On one side, at 35%, the UK market has exceeded the Bonard total saturation benchmark. However, continental Europe tells a very different story, with an average total saturation rate of 13%.
It is half as saturated as mature markets and there is room to grow.
Even in a city such as Berlin, the market is nowhere near saturation, which makes it difficult to find opportunities to invest.
Looking at all the markets surveyed using the Bonard saturation benchmark, four cities stand out as particularly attractive.
Madrid, Rome, Warsaw and Paris are among the most lucrative sites for investment at the moment.
Bonard research shows that the strong focus on PBSA from investors did not slow in 2021. It remains strong in the UK and continental Europe, especially from institutional capital seeking to invest in large, established portfolios.
But here is a catch: the market is not yet ready to accommodate such demand. There is pent-up demand, especially from institutional capital. We see a challenge here: selling is not on the agenda for many PBSA stakeholders.
PBSA stock is still growing and not yet reaching the level of other mainstream asset classes. With the mismatch between demand and supply, yields are compressing and will continue to compress, shaping the investment environment in favour of stakeholders focused on yields.
Mapping out the total number of portfolios across continental Europe and the UK, Bonard found that there are only 32 portfolios with 5,000 beds or more.
The UK has the biggest share of portfolios with over 10,000 beds, while in continental Europe, most operations have up to 5,000 beds. Consolidation in the continental Europe is expected.
The total theoretical transactable value of student housing in continental Europe and the UK passed €103bn, as represented by more than 740,000 beds in 3,003 portfolio assets (which excludes single assets), but not all of this stock is up for sale.
Increasing costs on materials and supply-chain challenges have made it more complicated for developers to take up new projects and have created additional problems for existing establishments. While some believe that this is an effect of the Covid pandemic, squeezing supply chains and driving up prices everywhere in the world, this is an issue that is front of mind for the sector.
The rising cost of materials and labour for new developments has had a considerable impact on asset capital expenditure. The Covid-19 prevention measures implemented in residences mirrored the additional costs of operating expenditure. Rising inflation across the market outpaced rent increases within the sector.
Further growth expected
Despite inflation, the sector keeps growing. More than 50,000 beds in over 181 PBSA assets enriched the student-housing market in Europe last year. And the pipeline is quite crowded; in 2022, 72,344 beds in 271 assets are slated to open.

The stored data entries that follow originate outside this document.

Lemma serve_keeps_history (rnd : nat -> R) (r : DataRequest) (symbol : string)
    (st : DataStore) (data : list PricePoint) :
  lookup symbol (historicalDataCache st) = Some data ->
  lookup symbol (historicalDataCache (serve rnd st r)) = Some data.
Proof.
  intros H. destruct r as [now clock prices sym period | now prices sym
                          | clock prices sym days | prices sym days
                          | prices sym | prices]; cbn [serve].
  - unfold chart_route.
    destruct (includes sym SUPPORTED_COINS); cbn [negb]; [ | exact H].
    destruct (String.eqb period "3y").
    + pose proof (cached_history_keeps rnd now symbol sym
                    (current_price prices sym) st data H) as K.
      destruct (cached_history rnd now sym (current_price prices sym) st).
      exact K.
    + destruct (fold_left _ _ _). exact H.
  - unfold historical_route.
    destruct (includes sym SUPPORTED_COINS); cbn [negb]; [ | exact H].
    pose proof (cached_history_keeps rnd now symbol sym
                  (current_price prices sym) st data H) as K.
    destruct (cached_history rnd now sym (current_price prices sym) st)
      as [hd st1].
    cbn [snd] in K.
    destruct (nth_error hd 0); [ | exact K].
    destruct (nth_error hd (length hd - 1)); exact K.
  - unfold predictions_route.
    destruct (includes sym SUPPORTED_COINS); cbn [negb]; [ | exact H].
    pose proof (cached_history_keeps rnd (at_history clock) symbol sym
                  (current_price prices sym) st data H) as K.
    destruct (cached_history rnd (at_history clock) sym
                (current_price prices sym) st) as [hd st1].
    cbn [snd] in K.
    destruct (lookup _ (predictionCache st1)) as [e | ].
    + destruct (_ >? _)%Z; exact K.
    + exact K.
  - unfold mock_predictions_route.
    destruct (includes sym SUPPORTED_COINS); cbn [negb]; [ | exact H].
    destruct (fold_left _ _ _). exact H.
  - unfold signals_route.
    destruct (includes sym SUPPORTED_COINS); cbn [negb]; exact H.
  - unfold market_overview. destruct (fold_left _ _ _). exact H.
Qed.

(** X14.  A series of a coin is generated once: whatever requests follow on
    the chart, historical, prediction, signal and overview routes, the cache
    keeps the series it has, and the ['3y'] chart of the coin is that series,
    whatever the current price has become. *)
Theorem history_generated_once (rnd : nat -> R) (reqs : list DataRequest)
    (symbol : string) (st : DataStore) (data : list PricePoint) :
  lookup symbol (historicalDataCache st) = Some data ->
  includes symbol SUPPORTED_COINS = true ->
  let st' := serve_all rnd reqs st in
  lookup symbol (historicalDataCache st') = Some data
  /\ forall now clock prices,
       chart_route rnd now clock prices symbol "3y" st' =
       (ChartOk (length data) (current_price prices symbol) (Series data),
        st').
Proof.
  intros H Hs. cbn zeta.
  assert (lookup symbol (historicalDataCache (serve_all rnd reqs st))
          = Some data) as K.
  { unfold serve_all. revert st H.
    induction reqs as [| r reqs IH]; intros st H; [exact H | ].
    cbn [fold_left]. apply IH. now apply serve_keeps_history. }
  split; [exact K | ]. intros now clock prices. unfold chart_route.
  rewrite Hs. cbn [negb String.eqb Ascii.eqb Bool.eqb].
  now rewrite (cached_history_hit rnd now symbol _ _ data K).
Qed.

Lemma history_generated_once_witness :
  let st := snd (chart_route (fun _ => 0.5) 0 (fun _ => 0%Z) [] "bitcoin"
                   "3y" initial_data_store) in
  let data := generate3YearHistoricalData (shift (fun _ => 0.5) 0) 0
                "bitcoin" (Fin 1000) in
  let st' := serve_all (fun _ => 0.5)
               [HistoricalRequest 5 [] "ethereum"] st in
  lookup "bitcoin" (historicalDataCache st') = Some data
  /\ forall now clock prices,
       chart_route (fun _ => 0.5) now clock prices "bitcoin" "3y" st' =
       (ChartOk (length data) (current_price prices "bitcoin") (Series data),
        st').
Proof.
  apply (history_generated_once (fun _ => 0.5)
           [HistoricalRequest 5 [] "ethereum"] "bitcoin"
           (snd (chart_route (fun _ => 0.5) 0 (fun _ => 0%Z) [] "bitcoin"
                   "3y" initial_data_store))
           (generate3YearHistoricalData (shift (fun _ => 0.5) 0) 0
              "bitcoin" (Fin 1000))).
  - reflexivity.
  - reflexivity.
Defined.

(** ** The summary of the historical route *)

Lemma shift_random (rnd : nat -> R) (k : nat) :
  random_source rnd -> random_source (shift rnd k).
Proof. intros H j. apply H. Qed.

Lemma series_length (rnd : nat -> R) (now : Z) (symbol : string) (c : R) :
  0 < c ->
  length (generate3YearHistoricalData rnd now symbol (Fin c)) = 1095%nat.
Proof.
  intros Hc. destruct (inherited_cases symbol) as [Hs | Hs].
  - rewrite series_NaN_data by exact Hs. now rewrite length_map, length_seq.
  - rewrite series_data by assumption. now rewrite length_map, length_seq.
Qed.







(** * The prediction route *)

Lemma generated_ok (rnd : nat -> R) (now : Z) (symbol : string) (cp : num)
    (hist : list PricePoint) :
  generated_predictions (generateFuturePredictions rnd now symbol cp hist).
Proof.
  assert (length (generateFuturePredictions rnd now symbol cp hist) = 30%nat)
    as L.
  { unfold generateFuturePredictions.
    destruct (predict_run_data rnd now cp hist 30) as [_ ->].
    now rewrite length_map, length_seq. }
  split; [exact L | ]. intros i pt Hi.
  assert (i < 30)%nat as Hlt.
  { rewrite <- L. apply nth_error_Some. congruence. }
  destruct (prediction_confidence rnd now symbol cp hist (S i))
    as (pt' & E & _ & C); [lia | ].
  replace (S i - 1)%nat with i in E by lia. congruence.
Qed.

Lemma cached_history_spec (rnd : nat -> R) (now : Z) (symbol : string)
    (cp : num) (st : DataStore) :
  exists hist st1,
    cached_history rnd now symbol cp st = (hist, st1)
    /\ lookup symbol (historicalDataCache st1) = Some hist
    /\ predictionCache st1 = predictionCache st.
Proof.
  unfold cached_history.
  destruct (lookup symbol (historicalDataCache st)) as [d | ] eqn:E.
  - exists d, st. now split.
  - do 2 eexists. split; [reflexivity | ]. cbn [historicalDataCache].
    split; [apply lookup_assign_same | reflexivity].
Qed.

(** The answer of the prediction route and what it leaves in the caches. *)
Lemma predictions_route_spec (rnd : nat -> R) (clock : Clock) (prices : Prices)
    (symbol : string) (days : Days) (st : DataStore) :
  includes symbol SUPPORTED_COINS = true ->
  let key := (symbol ++ "_" ++ days_text days)%string in
  exists hist e st',
    predictions_route rnd clock prices symbol days st =
    (PredictionsOk (current_price prices symbol)
       (slice_to (days_int days) (pc_data e)) (pc_timestamp e), st')
    /\ lookup symbol (historicalDataCache st') = Some hist
    /\ lookup key (predictionCache st') = Some e
    /\ (predictionCache st' = predictionCache st
        \/ (predictionCache st' = assign key e (predictionCache st)
            /\ generated_predictions (pc_data e))).
Proof.
  intros Hs. cbn zeta. unfold predictions_route. rewrite Hs. cbn [negb].
  destruct (cached_history_spec rnd (at_history clock) symbol
              (current_price prices symbol) st)
    as (hist & st1 & -> & Hh & Hp).
  destruct (lookup _ (predictionCache st1)) as [e | ] eqn:E.
  - destruct (_ >? _)%Z.
    + exists hist. do 2 eexists. split; [reflexivity | ].
      cbn [historicalDataCache predictionCache pc_data].
      split; [exact Hh | ]. split; [apply lookup_assign_same | ].
      right. rewrite Hp. split; [reflexivity | apply generated_ok].
    + exists hist, e, st1. split; [reflexivity | ]. split; [exact Hh | ].
      split; [exact E | ]. left. exact Hp.
  - exists hist. do 2 eexists. split; [reflexivity | ].
    cbn [historicalDataCache predictionCache pc_data].
    split; [exact Hh | ]. split; [apply lookup_assign_same | ].
    right. rewrite Hp. split; [reflexivity | apply generated_ok].
Qed.

Lemma lookup_assign_cases {A : Type} (key key' : string) (v v' : A)
    (obj : list (string * A)) :
  lookup key' (assign key v obj) = Some v' ->
  (key' = key /\ v' = v) \/ lookup key' obj = Some v'.
Proof.
  destruct (String.eqb key key') eqn:E.
  - apply String.eqb_eq in E. subst. rewrite lookup_assign_same.
    intros H. left. split; congruence.
  - apply String.eqb_neq in E. rewrite lookup_assign_other by exact E. auto.
Qed.

Lemma serve_keeps_generated (rnd : nat -> R) (r : DataRequest)
    (st : DataStore) :
  (forall key e, lookup key (predictionCache st) = Some e ->
                 generated_predictions (pc_data e)) ->
  forall key e, lookup key (predictionCache (serve rnd st r)) = Some e ->
                generated_predictions (pc_data e).
Proof.
  intros Inv key e.
  destruct r as [now clock prices sym period | now prices sym
                | clock prices sym days | prices sym days
                | prices sym | prices]; cbn [serve].
  - unfold chart_route.
    destruct (includes sym SUPPORTED_COINS); cbn [negb]; [ | apply Inv].
    destruct (String.eqb period "3y").
    + destruct (cached_history_spec rnd now sym (current_price prices sym) st)
        as (hist & st1 & -> & _ & Hp).
      cbn [snd]. rewrite Hp. apply Inv.
    + destruct (fold_left _ _ _). cbn [snd predictionCache]. apply Inv.
  - unfold historical_route.
    destruct (includes sym SUPPORTED_COINS); cbn [negb]; [ | apply Inv].
    destruct (cached_history_spec rnd now sym (current_price prices sym) st)
      as (hist & st1 & -> & _ & Hp).
    destruct (nth_error hist 0);
      [destruct (nth_error hist (length hist - 1)) | ];
      cbn [snd]; rewrite Hp; apply Inv.
  - destruct (includes sym SUPPORTED_COINS) eqn:Hs.
    + destruct (predictions_route_spec rnd clock prices sym days st Hs)
        as (hist & e' & st' & -> & _ & _ & [Hp | [Hp Hg]]); cbn [snd];
        rewrite Hp; [apply Inv | ].
      intros H. apply lookup_assign_cases in H. destruct H as [[_ ->] | H];
        [exact Hg | now apply Inv in H].
    + unfold predictions_route. rewrite Hs. cbn [negb snd]. apply Inv.
  - unfold mock_predictions_route.
    destruct (includes sym SUPPORTED_COINS); cbn [negb]; [ | apply Inv].
    destruct (fold_left _ _ _). cbn [snd predictionCache]. apply Inv.
  - unfold signals_route.
    destruct (includes sym SUPPORTED_COINS); cbn [negb]; apply Inv.
  - unfold market_overview. destruct (fold_left _ _ _).
    cbn [snd predictionCache]. apply Inv.
Qed.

The growth will continue in 2023, when 48,000 more beds in 159 assets should be added.
Beyond strong growth, Bonard identified four trends that will characterise the future of the market.
The first is strong capital deployment, which may provide favourable conditions for the development of new assets while creating growing pressure on the asking price of tradeable assets.
The second trend will be towards portfolio consolidation, especially in continental Europe.
The third and fourth trends concern how the sector offer will develop. Hybridisation will see a strong tendency towards combining different features within one asset – for example, combining a student residence with co-living or serviced apartments. This offers developers a chance to mitigate risks by securing a wider variety of tenants.
The other trend characterising the sector will be product professionalisation, as rising competition will force developers to invest in more targeted developments and rely on soft intelligence in the planning phase.
A pressing issue for any sector at the moment is how to capitalise on the lessons of the pandemic.
As PBSA investment seeks to have a positive impact on student life, there is a question to be asked about how the sector can lead in wellbeing and mental health support.